[What the task requires] After finding the line containing "0 <= c < 2 ^ 28 -> length buf = 512%nat ->" below, please output that line and each following one through the line containing "assert (u32 (res_sects", exactly as written.

(Collected data entries)
== == ==
(** The chain from a cluster, if it has at most [n] clusters. *)
Fixpoint fat_chain (n : nat) d (c : Z) : option (list Z) :=
  match n with
  | O => None
  | S n' =>
      let nx := fat_entry d c in
      if (nx =? 0) || (nx >=? 0x0ffffff8) then Some [c] else cons c <$> fat_chain n' d nx
  end.

Lemma fat_entry_range d c : 0 <= fat_entry d c < 2 ^ 28.
Proof.
  unfold fat_entry. change 0x0fffffff with (Z.ones 28). rewrite Z.land_ones by lia.
  apply Z.mod_pos_bound. lia.
Qed.
Lemma chain_ends_entry d c :
  chain_ends (fat_entry d c) = ((fat_entry d c =? 0) || (fat_entry d c >=? 0x0ffffff8)).
Proof.
  unfold chain_ends. change 0x0fffffff with (Z.ones 28). rewrite Z.land_ones by lia.
  by rewrite Z.mod_small by apply fat_entry_range.
Qed.

Lemma fat_read_sector_wp buf off lba Q s :
  0 <= off -> off + 512 <= Z.of_nat (length buf) ->
  Q (list_inserts (Z.to_nat off) (blk_read (f_dev s) lba 1) buf) s -> wp (fat_read_sector buf off lba) Q s.
Proof.
  intros. unfold fat_read_sector. wp_step. wp_step.
  pose proof (blk_read_length (f_dev s) lba 1 ltac:(lia)). apply buf_write_wp; [lia..|done].
Qed.

Lemma chain_step_eq s c buf ret :
  0 <= c < 2 ^ 28 -> length buf = 512%nat ->
  chain_step vol (c, buf, ret) s =
  if Z.of_nat (length ret) <? 1000 then
    Ok (if chain_ends (fat_entry (f_dev s) c) then inr (ret ++ [c])
        else inl (fat_entry (f_dev s) c, blk_read (f_dev s) (res_sects vol + (4 * c) `div` 512) 1, ret ++ [c]), s)
  else Err OutOfBounds.
Proof.
  intros Hc Hb. assert (u32 (c * 4) = 4 * c) as E1 by (rewrite Z.mul_comm; apply uN_small; lia).
  assert (u32 (res_sects vol + (4 * c) `div` 512) = res_sects vol + (4 * c) `div` 512) as E2
    by (apply uN_small; dlia).
  pose proof (blk_read_length (f_dev s) (res_sects vol + (4 * c) `div` 512) 1 ltac:(lia)) as Hl.
  unfold chain_step. rewrite E1, E2. destruct (Z.ltb_spec (Z.of_nat (length ret)) 1000) as [Hlt|Hge].
  - match goal with |- ?c s = Ok (?r, s) => assert (wp c (fun r' s' => r' = r /\ s' = s) s) as Hw end;
      [|by apply wp_Ok in Hw as (r & s' & He & -> & ->)].
    wp_focus. apply fat_read_sector_wp; [lia..|]. change (Z.to_nat 0) with 0%nat. rewrite inserts_all by lia.
    wp_focus. apply buf_get_wp; [dlia..|]. wp_step. wp_step; [done|]. by wp_step.
  - apply bind_fault, fat_read_sector_wp; [lia..|]. change (Z.to_nat 0) with 0%nat. rewrite inserts_all by lia.
    apply bind_fault, buf_get_wp; [dlia..|]. by apply bind_Err.
Qed.
(* ===== verification/Probe.v ===== *)
(** * Probe: which file system a device holds (vfs_get_type of src/fs/vfs/mount.c)

    The two probes in their order; a device that satisfies neither leaves the function
    without a value. *)

From S2P Require Import Prelude Disk Layout Ext2 Fat.

Definition FS_TYPE_FAT32 : Z := 0.
Definition FS_TYPE_EXT2 : Z := 1.

Section probe.
Context {D : Type} `{BlkDev D}.
Implicit Types d : D.

(** An operation of the ext2 reader that does not use a volume's group descriptors. *)
Definition on_ext2 {A} (m : M (e2state D) A) : M (fatstate D) A :=
  zoom (fun s => mk_e2 (f_dev s) [] (f_live s) 0) (fun e _ => mk_fat (e_dev e) (e_live e)) m.

Definition vfs_get_type : M (fatstate D) Z :=
  fat ← fat_is_fat;
  if fat : bool then mret FS_TYPE_FAT32 else
  ext2 ← on_ext2 ext2_is_ext2;
  if ext2 : bool then mret FS_TYPE_EXT2 else throw NoReturn.

(** What the probes look at: the signature of the FAT32 extension, the number of clusters the
    boot record gives (an unsigned 32-bit difference), and the signature of a superblock. *)
Definition boot_bpb d : fat_bpb := bpb_of (blk_read d 0 1).
Definition boot_ebr d : fat_ebr := ebr_of (drop BPB_SIZE (blk_read d 0 1)).
Definition fat_signed d : bool := (esig (boot_ebr d) =? 0x28) || (esig (boot_ebr d) =? 0x29).
Definition data_clusters d : Z :=
  u32 (large_sector_cnt (boot_bpb d) - u32 (res_sectors (boot_bpb d) + u32 (sectors_per_fat (boot_ebr d) * fats (boot_bpb d))))
    `div` sectors_per_cluster (boot_bpb d).
Definition ext2_signed d : bool := ext2_sig (superblock_of (blk_read d EXT2_SB_LBA 1)) =? 0xef53.

Lemma fat_is_fat_eq d n :
  fat_is_fat (mk_fat d n) =
  if fat_signed d then
    if sectors_per_cluster (boot_bpb d) =? 0 then Err DivByZero
    else if data_clusters d >? 65525 then Ok (true, mk_fat d (n + 1)) else Ok (false, mk_fat d n)
  else Ok (false, mk_fat d n).
Proof.
  pose proof (blk_read_length d 0 1 ltac:(lia)) as Hl.
  assert (fat_read_sector (replicate (Z.to_nat 512) 0) 0 0 (mk_fat d (n + 1)) = Ok (blk_read d 0 1, mk_fat d (n + 1))) as Hr.
  { assert (wp (fat_read_sector (replicate (Z.to_nat 512) 0) 0 0) (fun b s => b = blk_read d 0 1 /\ s = mk_fat d (n + 1)) (mk_fat d (n + 1))) as Hw;
      [|by destruct (wp_Ok _ _ _ Hw) as (b & s & E & -> & ->)].
    apply fat_read_sector_wp; [lia|rewrite length_replicate; lia|]. split; [|done]. apply inserts_all. rewrite length_replicate. cbn [f_dev]. lia. }
  unfold fat_is_fat. eapply bind_Ok; [reflexivity|]. cbn [f_dev f_live]. eapply bind_Ok; [exact Hr|]. cbv zeta.
  fold (boot_bpb d) (boot_ebr d). fold (fat_signed d) (data_clusters d). destruct (fat_signed d).
  - unfold truth. destruct (sectors_per_cluster (boot_bpb d) =? 0); [by apply bind_Err|]. eapply bind_Ok; [reflexivity|].
    destruct (data_clusters d >? 65525); [done|]. eapply bind_Ok; [reflexivity|]. unfold mret, M_ret. cbn [f_dev f_live]. do 3 f_equal. lia.
  - eapply bind_Ok; [reflexivity|]. unfold mret, M_ret. cbn [f_dev f_live]. do 3 f_equal. lia.
Qed.

Lemma ext2_is_ext2_eq d g n w : ext2_is_ext2 (mk_e2 d g n w) = Ok (ext2_signed d, mk_e2 d g n w).
Proof.
  pose proof (blk_read_length d EXT2_SB_LBA 1 ltac:(lia)) as Hl.
  assert (wp ext2_is_ext2 (fun b s => b = ext2_signed d /\ s = mk_e2 d g n w) (mk_e2 d g n w)) as Hw;
    [|by destruct (wp_Ok _ _ _ Hw) as (b & s & E & -> & ->)].
  unfold ext2_is_ext2. wp_focus. apply buf_alloc_wp. wp_focus. unfold dev_read. wp_step. wp_step.
  apply buf_write_wp; [lia|rewrite length_replicate; cbn [e_dev add_live]; lia|].
  change (Z.to_nat 0) with 0%nat. rewrite inserts_all by (rewrite length_replicate; cbn [e_dev add_live]; lia).
  cbv zeta. wp_focus. apply buf_free_wp. rewrite add_live_0 by lia. by wp_step.
Qed.

(** [vfs_get_type] in full: a FAT32 boot record decides first (one with no sectors per
    cluster is a division by zero, and a recognised one leaves its buffer allocated), then an
    ext2 superblock; otherwise the function ends without a return value. *)
Theorem vfs_get_type_correct d n :
  vfs_get_type (mk_fat d n) =
  if fat_signed d && (sectors_per_cluster (boot_bpb d) =? 0) then Err DivByZero
  else if fat_signed d && (data_clusters d >? 65525) then Ok (FS_TYPE_FAT32, mk_fat d (n + 1))
  else if ext2_signed d then Ok (FS_TYPE_EXT2, mk_fat d n) else Err NoReturn.
Proof.
  assert (forall r, fat_is_fat (mk_fat d n) = Ok (false, mk_fat d n) ->
    (if ext2_signed d then Ok (FS_TYPE_EXT2, mk_fat d n) else Err NoReturn) = r -> vfs_get_type (mk_fat d n) = r) as Hext.
  { intros r Hf <-. unfold vfs_get_type. eapply bind_Ok; [exact Hf|]. cbn beta iota. eapply bind_Ok.
    - unfold on_ext2, zoom. cbn [f_dev f_live]. rewrite ext2_is_ext2_eq. reflexivity.
    - by destruct (ext2_signed d). }
  pose proof (fat_is_fat_eq d n) as Hf. destruct (fat_signed d); cbn [andb]; [|by apply Hext].
  destruct (sectors_per_cluster (boot_bpb d) =? 0); [by apply bind_Err|].
  destruct (data_clusters d >? 65525); [by eapply bind_Ok|by apply Hext].
Qed.
End probe.

(** The demonstration volume of the ext2 reader, and an empty disk. *)
Example vfs_get_type_demo :
  vfs_get_type (mk_fat demo_disk 0) = Ok (FS_TYPE_EXT2, mk_fat demo_disk 0) /\ vfs_get_type (mk_fat ([] : memdisk) 0) = Err NoReturn.
Proof. split; vm_compute; reflexivity. Qed.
== == ==
[Result of the task]
  0 <= c < 2 ^ 28 -> length buf = 512%nat ->
  chain_step vol (c, buf, ret) s =
  if Z.of_nat (length ret) <? 1000 then
    Ok (if chain_ends (fat_entry (f_dev s) c) then inr (ret ++ [c])
        else inl (fat_entry (f_dev s) c, blk_read (f_dev s) (res_sects vol + (4 * c) `div` 512) 1, ret ++ [c]), s)
  else Err OutOfBounds.
Proof.
  intros Hc Hb. assert (u32 (c * 4) = 4 * c) as E1 by (rewrite Z.mul_comm; apply uN_small; lia).
  assert (u32 (res_sects vol + (4 * c) `div` 512) = res_sects vol + (4 * c) `div` 512) as E2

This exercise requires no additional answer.